Lines from the beginning of the data through the line containing "Definition decision : Type := Z * Z * Z * Z." are to be copied exactly, with no other line included.

---------- EXERCISE DATA ----------

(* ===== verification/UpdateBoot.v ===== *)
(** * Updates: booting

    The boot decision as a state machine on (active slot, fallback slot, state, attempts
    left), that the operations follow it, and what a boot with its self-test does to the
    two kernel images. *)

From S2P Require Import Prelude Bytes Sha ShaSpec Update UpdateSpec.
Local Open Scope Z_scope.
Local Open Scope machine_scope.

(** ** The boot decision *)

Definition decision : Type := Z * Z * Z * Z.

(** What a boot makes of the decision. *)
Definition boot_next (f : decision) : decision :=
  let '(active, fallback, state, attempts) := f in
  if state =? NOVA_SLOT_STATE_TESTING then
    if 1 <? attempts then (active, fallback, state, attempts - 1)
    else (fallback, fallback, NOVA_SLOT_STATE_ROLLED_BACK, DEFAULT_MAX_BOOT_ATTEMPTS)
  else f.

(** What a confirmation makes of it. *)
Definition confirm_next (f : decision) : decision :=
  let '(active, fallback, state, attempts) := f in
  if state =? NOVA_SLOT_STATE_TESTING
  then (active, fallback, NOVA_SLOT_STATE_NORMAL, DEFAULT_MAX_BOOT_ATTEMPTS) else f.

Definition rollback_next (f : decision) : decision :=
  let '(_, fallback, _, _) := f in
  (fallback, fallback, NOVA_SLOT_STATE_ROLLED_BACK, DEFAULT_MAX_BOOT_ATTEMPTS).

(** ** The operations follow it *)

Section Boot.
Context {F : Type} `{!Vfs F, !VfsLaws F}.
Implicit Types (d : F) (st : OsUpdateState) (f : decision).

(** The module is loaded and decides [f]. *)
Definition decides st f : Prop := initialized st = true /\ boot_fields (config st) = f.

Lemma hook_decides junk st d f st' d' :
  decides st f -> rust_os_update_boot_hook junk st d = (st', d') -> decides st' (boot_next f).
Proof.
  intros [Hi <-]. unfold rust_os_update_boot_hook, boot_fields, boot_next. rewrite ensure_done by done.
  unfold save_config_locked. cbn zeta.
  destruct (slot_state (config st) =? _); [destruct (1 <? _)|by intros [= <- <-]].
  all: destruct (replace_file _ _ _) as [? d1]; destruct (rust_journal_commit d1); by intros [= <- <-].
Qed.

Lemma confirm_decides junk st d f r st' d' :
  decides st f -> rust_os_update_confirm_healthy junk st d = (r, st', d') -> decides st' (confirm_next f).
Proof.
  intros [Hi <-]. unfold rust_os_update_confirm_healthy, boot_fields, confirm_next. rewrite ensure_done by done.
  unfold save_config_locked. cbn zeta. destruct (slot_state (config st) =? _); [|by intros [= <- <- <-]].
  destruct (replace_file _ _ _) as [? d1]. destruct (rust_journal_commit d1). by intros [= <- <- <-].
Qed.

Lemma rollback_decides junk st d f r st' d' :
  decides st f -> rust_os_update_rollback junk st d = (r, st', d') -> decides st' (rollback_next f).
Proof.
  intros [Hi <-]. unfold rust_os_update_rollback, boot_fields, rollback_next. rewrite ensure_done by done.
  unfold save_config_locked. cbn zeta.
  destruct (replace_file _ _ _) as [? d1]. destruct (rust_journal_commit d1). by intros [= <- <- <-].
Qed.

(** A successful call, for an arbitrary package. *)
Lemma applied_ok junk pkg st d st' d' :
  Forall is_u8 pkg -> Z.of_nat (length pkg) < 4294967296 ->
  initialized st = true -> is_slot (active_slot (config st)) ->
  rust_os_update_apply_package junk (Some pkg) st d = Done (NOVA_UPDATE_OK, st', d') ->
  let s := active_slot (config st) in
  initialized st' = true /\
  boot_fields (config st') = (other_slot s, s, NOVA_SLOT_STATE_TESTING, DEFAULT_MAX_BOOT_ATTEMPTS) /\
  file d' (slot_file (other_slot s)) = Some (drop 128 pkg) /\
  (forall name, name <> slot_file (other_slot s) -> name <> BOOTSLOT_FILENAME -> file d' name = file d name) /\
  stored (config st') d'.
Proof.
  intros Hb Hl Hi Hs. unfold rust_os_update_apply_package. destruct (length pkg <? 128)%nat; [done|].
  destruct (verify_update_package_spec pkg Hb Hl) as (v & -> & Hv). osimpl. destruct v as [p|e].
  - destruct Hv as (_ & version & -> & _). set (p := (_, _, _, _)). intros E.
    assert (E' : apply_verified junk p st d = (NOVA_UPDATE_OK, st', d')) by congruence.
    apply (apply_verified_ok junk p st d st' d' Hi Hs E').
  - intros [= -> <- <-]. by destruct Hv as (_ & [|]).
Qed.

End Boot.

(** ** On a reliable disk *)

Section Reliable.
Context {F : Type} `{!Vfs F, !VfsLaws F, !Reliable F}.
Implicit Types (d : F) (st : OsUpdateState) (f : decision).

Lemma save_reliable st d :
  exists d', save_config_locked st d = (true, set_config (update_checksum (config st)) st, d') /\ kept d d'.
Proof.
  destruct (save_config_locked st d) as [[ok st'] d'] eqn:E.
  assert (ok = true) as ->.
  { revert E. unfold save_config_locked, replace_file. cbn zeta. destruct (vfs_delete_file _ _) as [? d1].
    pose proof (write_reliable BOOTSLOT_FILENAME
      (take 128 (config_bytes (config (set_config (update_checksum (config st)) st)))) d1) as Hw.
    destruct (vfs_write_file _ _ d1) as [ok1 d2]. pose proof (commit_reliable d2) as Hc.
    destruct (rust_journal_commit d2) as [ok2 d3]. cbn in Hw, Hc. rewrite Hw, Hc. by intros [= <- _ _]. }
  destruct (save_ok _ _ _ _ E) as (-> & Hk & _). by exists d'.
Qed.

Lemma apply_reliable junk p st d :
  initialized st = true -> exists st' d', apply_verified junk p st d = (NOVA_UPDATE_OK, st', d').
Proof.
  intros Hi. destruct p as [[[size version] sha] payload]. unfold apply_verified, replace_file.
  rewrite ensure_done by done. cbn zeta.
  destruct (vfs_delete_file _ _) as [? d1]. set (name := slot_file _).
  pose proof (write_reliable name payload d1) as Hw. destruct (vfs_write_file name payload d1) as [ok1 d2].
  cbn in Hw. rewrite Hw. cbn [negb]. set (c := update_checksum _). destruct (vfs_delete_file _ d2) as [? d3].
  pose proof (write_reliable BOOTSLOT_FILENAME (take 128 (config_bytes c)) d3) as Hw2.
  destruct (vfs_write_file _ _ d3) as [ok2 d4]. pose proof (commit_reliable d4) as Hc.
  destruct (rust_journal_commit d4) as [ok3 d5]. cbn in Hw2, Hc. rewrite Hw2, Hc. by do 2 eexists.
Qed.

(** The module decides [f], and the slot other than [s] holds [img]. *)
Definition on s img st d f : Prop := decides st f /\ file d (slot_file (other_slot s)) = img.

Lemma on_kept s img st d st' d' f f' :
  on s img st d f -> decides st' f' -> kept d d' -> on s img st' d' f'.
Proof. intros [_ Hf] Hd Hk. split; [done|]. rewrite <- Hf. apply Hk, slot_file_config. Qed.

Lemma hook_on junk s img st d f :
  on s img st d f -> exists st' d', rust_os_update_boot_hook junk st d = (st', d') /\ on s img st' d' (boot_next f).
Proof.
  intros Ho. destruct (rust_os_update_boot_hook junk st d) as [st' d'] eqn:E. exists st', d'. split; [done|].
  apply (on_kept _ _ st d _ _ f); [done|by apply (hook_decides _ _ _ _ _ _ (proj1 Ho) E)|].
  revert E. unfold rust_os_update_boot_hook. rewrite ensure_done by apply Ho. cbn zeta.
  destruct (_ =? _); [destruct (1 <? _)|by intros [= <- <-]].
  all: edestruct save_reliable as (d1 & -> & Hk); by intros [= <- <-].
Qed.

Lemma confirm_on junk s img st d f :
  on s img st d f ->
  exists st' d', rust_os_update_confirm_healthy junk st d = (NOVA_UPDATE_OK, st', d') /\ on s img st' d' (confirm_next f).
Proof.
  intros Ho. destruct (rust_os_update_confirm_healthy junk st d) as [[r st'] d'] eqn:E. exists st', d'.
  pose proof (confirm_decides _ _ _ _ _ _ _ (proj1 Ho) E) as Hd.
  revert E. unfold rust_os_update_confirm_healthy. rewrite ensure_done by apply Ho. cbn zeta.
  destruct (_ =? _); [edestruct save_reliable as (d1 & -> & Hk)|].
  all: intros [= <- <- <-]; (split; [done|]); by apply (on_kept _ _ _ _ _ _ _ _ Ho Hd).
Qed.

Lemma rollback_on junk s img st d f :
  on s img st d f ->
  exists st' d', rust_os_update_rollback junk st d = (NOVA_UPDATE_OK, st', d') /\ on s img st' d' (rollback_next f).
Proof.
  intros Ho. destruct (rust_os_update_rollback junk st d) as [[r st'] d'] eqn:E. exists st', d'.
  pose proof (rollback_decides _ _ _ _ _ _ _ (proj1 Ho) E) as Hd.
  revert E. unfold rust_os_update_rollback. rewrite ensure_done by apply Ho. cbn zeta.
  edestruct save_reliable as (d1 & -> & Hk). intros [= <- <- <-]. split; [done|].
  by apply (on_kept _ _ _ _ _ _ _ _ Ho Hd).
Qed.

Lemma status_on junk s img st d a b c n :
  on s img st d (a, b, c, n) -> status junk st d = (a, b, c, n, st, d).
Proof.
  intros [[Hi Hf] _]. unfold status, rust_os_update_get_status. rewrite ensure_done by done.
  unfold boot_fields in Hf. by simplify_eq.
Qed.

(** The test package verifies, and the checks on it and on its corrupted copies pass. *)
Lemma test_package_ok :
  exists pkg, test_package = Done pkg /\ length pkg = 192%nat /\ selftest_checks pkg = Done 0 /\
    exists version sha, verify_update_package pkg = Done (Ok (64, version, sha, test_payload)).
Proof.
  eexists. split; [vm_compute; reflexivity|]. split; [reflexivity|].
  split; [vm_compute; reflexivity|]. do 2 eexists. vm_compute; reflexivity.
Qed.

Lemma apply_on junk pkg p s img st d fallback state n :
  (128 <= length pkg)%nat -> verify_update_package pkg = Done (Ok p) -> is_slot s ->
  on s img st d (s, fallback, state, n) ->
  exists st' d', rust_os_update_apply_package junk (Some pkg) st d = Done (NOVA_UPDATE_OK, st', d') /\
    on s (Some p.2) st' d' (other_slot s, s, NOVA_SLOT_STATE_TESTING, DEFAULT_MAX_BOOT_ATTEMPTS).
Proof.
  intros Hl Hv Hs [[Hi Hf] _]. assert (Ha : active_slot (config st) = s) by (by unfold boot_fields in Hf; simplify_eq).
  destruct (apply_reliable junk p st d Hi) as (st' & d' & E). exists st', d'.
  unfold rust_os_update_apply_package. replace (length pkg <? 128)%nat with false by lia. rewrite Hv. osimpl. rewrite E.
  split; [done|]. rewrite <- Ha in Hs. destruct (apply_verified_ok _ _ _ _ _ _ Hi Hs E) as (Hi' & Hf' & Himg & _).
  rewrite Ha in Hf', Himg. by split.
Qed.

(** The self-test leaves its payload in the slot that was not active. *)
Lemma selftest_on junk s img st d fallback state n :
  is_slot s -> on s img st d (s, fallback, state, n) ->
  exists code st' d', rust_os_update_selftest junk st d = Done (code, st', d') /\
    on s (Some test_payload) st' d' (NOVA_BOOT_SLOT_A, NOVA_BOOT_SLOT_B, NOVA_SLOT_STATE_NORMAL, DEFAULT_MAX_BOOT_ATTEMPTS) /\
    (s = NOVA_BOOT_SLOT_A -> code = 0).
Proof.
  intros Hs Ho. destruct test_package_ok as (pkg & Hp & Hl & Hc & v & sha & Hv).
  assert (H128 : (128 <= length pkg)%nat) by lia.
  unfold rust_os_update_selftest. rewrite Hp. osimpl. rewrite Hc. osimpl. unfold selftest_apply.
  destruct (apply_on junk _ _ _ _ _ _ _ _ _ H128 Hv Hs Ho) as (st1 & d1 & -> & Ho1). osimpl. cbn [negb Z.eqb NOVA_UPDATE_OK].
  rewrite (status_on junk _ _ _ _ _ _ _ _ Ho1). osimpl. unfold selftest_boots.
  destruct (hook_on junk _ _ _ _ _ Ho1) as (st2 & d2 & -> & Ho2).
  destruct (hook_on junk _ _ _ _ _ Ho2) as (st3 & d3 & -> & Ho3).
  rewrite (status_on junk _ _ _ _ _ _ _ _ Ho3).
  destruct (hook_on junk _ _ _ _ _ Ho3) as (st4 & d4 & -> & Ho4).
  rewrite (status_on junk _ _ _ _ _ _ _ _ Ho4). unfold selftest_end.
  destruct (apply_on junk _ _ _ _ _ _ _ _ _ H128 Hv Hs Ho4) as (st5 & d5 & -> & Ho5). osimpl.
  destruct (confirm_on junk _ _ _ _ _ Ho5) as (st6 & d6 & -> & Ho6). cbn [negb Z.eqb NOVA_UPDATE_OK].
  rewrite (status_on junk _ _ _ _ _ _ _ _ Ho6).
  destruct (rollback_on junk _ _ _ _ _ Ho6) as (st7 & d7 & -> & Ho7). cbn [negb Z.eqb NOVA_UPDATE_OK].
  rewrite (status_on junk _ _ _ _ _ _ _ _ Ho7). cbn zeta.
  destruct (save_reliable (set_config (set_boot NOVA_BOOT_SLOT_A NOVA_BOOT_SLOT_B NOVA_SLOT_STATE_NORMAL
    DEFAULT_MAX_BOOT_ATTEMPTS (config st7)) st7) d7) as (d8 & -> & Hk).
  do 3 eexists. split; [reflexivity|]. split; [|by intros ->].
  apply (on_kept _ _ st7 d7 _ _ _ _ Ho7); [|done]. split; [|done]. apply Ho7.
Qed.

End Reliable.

----------

▸ RESULT FOR THIS TASK
(* ===== verification/UpdateBoot.v ===== *)
(** * Updates: booting

    The boot decision as a state machine on (active slot, fallback slot, state, attempts
    left), that the operations follow it, and what a boot with its self-test does to the
    two kernel images. *)

From S2P Require Import Prelude Bytes Sha ShaSpec Update UpdateSpec.
Local Open Scope Z_scope.
Local Open Scope machine_scope.

(** ** The boot decision *)

Definition decision : Type := Z * Z * Z * Z.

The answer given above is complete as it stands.